======== AVAILABLE RECORDS

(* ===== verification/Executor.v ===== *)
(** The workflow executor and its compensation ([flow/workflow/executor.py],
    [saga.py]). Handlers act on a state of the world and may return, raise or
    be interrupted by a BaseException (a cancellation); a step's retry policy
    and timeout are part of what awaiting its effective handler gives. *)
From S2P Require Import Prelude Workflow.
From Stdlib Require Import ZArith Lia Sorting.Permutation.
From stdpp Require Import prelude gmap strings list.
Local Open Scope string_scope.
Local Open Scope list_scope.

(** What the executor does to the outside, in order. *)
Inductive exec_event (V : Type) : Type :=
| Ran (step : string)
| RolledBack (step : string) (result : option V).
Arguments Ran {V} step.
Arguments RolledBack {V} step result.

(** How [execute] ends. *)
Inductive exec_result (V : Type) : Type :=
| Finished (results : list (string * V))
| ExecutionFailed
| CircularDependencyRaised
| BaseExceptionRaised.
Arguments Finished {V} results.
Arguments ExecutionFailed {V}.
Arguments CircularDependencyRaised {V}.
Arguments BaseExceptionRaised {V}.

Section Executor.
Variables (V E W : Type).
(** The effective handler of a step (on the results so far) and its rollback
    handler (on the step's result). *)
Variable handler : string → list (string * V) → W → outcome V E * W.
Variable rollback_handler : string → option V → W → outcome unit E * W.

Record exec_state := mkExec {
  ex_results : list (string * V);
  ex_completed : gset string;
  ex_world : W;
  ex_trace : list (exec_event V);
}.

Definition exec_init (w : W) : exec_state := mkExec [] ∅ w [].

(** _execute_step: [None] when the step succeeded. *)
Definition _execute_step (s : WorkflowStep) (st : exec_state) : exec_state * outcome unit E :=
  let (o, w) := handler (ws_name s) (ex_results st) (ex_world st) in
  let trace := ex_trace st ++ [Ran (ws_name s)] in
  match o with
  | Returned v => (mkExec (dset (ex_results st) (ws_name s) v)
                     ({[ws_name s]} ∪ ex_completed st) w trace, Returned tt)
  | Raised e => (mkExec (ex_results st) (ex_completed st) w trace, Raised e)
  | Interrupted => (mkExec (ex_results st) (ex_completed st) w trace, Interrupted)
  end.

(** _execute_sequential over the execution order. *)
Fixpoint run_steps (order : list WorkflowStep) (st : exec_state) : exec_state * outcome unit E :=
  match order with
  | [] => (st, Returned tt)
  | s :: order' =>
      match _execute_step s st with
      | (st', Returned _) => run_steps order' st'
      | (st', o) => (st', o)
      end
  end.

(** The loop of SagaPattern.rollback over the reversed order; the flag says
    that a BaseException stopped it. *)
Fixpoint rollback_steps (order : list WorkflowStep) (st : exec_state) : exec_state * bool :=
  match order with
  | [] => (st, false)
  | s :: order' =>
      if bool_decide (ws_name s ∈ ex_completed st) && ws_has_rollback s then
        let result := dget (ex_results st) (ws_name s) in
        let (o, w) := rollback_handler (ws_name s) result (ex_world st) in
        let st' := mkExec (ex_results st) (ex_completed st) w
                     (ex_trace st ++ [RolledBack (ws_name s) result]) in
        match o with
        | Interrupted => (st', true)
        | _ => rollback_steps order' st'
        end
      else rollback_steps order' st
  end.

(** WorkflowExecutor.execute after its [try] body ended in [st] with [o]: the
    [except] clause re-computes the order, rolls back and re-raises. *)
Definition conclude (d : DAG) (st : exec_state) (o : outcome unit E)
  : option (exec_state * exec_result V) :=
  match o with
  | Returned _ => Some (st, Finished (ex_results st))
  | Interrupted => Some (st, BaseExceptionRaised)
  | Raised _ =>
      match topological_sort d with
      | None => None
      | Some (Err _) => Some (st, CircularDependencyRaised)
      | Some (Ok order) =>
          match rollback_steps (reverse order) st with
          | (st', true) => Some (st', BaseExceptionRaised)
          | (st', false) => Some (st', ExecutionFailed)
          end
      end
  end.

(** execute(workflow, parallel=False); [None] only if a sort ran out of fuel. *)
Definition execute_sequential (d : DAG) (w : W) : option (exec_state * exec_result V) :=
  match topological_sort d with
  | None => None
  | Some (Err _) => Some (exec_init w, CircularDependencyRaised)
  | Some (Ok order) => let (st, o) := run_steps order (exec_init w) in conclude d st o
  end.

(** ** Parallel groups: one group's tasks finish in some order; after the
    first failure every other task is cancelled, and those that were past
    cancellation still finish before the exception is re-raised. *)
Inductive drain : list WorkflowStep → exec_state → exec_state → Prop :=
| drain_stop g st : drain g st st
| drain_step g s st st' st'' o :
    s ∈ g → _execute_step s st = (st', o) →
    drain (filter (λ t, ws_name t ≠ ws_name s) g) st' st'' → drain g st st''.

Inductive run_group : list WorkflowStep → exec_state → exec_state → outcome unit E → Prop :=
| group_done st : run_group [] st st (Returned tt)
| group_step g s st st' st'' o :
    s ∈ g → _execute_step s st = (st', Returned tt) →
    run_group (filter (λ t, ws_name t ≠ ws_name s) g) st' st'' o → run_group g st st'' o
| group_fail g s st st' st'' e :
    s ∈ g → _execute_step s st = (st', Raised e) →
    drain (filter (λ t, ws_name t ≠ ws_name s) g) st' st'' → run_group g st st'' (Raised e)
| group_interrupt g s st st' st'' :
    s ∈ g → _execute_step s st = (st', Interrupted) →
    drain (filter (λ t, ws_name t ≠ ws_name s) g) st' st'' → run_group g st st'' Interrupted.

================
======== AVAILABLE RECORDS

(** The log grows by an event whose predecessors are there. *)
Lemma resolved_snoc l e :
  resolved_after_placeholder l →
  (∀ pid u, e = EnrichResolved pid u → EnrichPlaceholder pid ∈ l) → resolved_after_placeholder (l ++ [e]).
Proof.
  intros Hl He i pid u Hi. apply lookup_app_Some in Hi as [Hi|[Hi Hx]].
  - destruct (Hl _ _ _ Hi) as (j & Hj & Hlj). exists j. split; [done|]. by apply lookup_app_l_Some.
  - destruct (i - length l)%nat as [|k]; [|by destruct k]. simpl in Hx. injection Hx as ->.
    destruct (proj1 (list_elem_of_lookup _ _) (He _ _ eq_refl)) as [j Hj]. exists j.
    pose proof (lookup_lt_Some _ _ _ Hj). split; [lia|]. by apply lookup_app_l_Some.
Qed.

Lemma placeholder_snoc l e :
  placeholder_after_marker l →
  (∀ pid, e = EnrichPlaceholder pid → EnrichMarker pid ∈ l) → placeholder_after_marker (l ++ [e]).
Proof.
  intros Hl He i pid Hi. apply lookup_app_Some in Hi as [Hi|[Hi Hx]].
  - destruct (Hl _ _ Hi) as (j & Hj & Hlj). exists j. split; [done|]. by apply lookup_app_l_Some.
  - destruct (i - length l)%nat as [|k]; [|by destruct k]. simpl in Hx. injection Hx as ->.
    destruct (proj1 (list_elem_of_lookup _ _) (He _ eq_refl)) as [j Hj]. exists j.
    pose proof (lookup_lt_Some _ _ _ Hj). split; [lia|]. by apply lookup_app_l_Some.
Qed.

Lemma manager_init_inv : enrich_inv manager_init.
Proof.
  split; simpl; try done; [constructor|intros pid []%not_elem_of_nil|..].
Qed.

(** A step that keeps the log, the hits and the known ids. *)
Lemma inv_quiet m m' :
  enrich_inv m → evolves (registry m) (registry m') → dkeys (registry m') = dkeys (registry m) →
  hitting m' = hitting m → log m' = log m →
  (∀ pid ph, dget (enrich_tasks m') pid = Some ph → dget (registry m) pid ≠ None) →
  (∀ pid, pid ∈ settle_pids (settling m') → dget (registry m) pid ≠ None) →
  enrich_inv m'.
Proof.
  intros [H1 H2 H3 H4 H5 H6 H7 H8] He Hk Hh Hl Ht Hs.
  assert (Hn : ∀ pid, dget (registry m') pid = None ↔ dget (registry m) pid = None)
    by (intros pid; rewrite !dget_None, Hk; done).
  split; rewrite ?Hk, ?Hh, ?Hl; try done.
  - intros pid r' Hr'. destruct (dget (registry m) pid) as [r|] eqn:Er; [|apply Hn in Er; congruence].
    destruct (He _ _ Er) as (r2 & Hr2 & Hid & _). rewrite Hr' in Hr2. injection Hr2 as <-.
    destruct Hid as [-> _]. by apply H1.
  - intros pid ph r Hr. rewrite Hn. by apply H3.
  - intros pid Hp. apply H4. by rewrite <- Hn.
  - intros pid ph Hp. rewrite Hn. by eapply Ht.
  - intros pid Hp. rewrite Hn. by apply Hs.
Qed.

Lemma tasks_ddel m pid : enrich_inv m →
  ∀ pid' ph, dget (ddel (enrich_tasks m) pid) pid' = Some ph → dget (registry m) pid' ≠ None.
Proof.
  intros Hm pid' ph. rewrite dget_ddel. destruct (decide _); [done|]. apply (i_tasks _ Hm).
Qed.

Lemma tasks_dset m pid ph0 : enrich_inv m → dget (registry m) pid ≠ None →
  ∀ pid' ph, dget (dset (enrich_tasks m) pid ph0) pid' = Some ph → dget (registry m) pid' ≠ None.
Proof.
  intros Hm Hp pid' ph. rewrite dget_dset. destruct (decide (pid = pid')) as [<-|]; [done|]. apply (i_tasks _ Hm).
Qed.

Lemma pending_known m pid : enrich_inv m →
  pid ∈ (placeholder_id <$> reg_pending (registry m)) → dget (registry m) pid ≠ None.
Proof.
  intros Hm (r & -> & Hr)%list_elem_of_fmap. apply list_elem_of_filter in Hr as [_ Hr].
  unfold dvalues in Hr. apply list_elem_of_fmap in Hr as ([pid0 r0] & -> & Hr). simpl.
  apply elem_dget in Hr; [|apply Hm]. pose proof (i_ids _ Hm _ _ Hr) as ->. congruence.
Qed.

================

ABOUT THIS EXERCISE:
Collect the lines of the records that include the string "over".

OUTPUT FOR THIS TASK:
(** _execute_sequential over the execution order. *)
(** The loop of SagaPattern.rollback over the reversed order; the flag says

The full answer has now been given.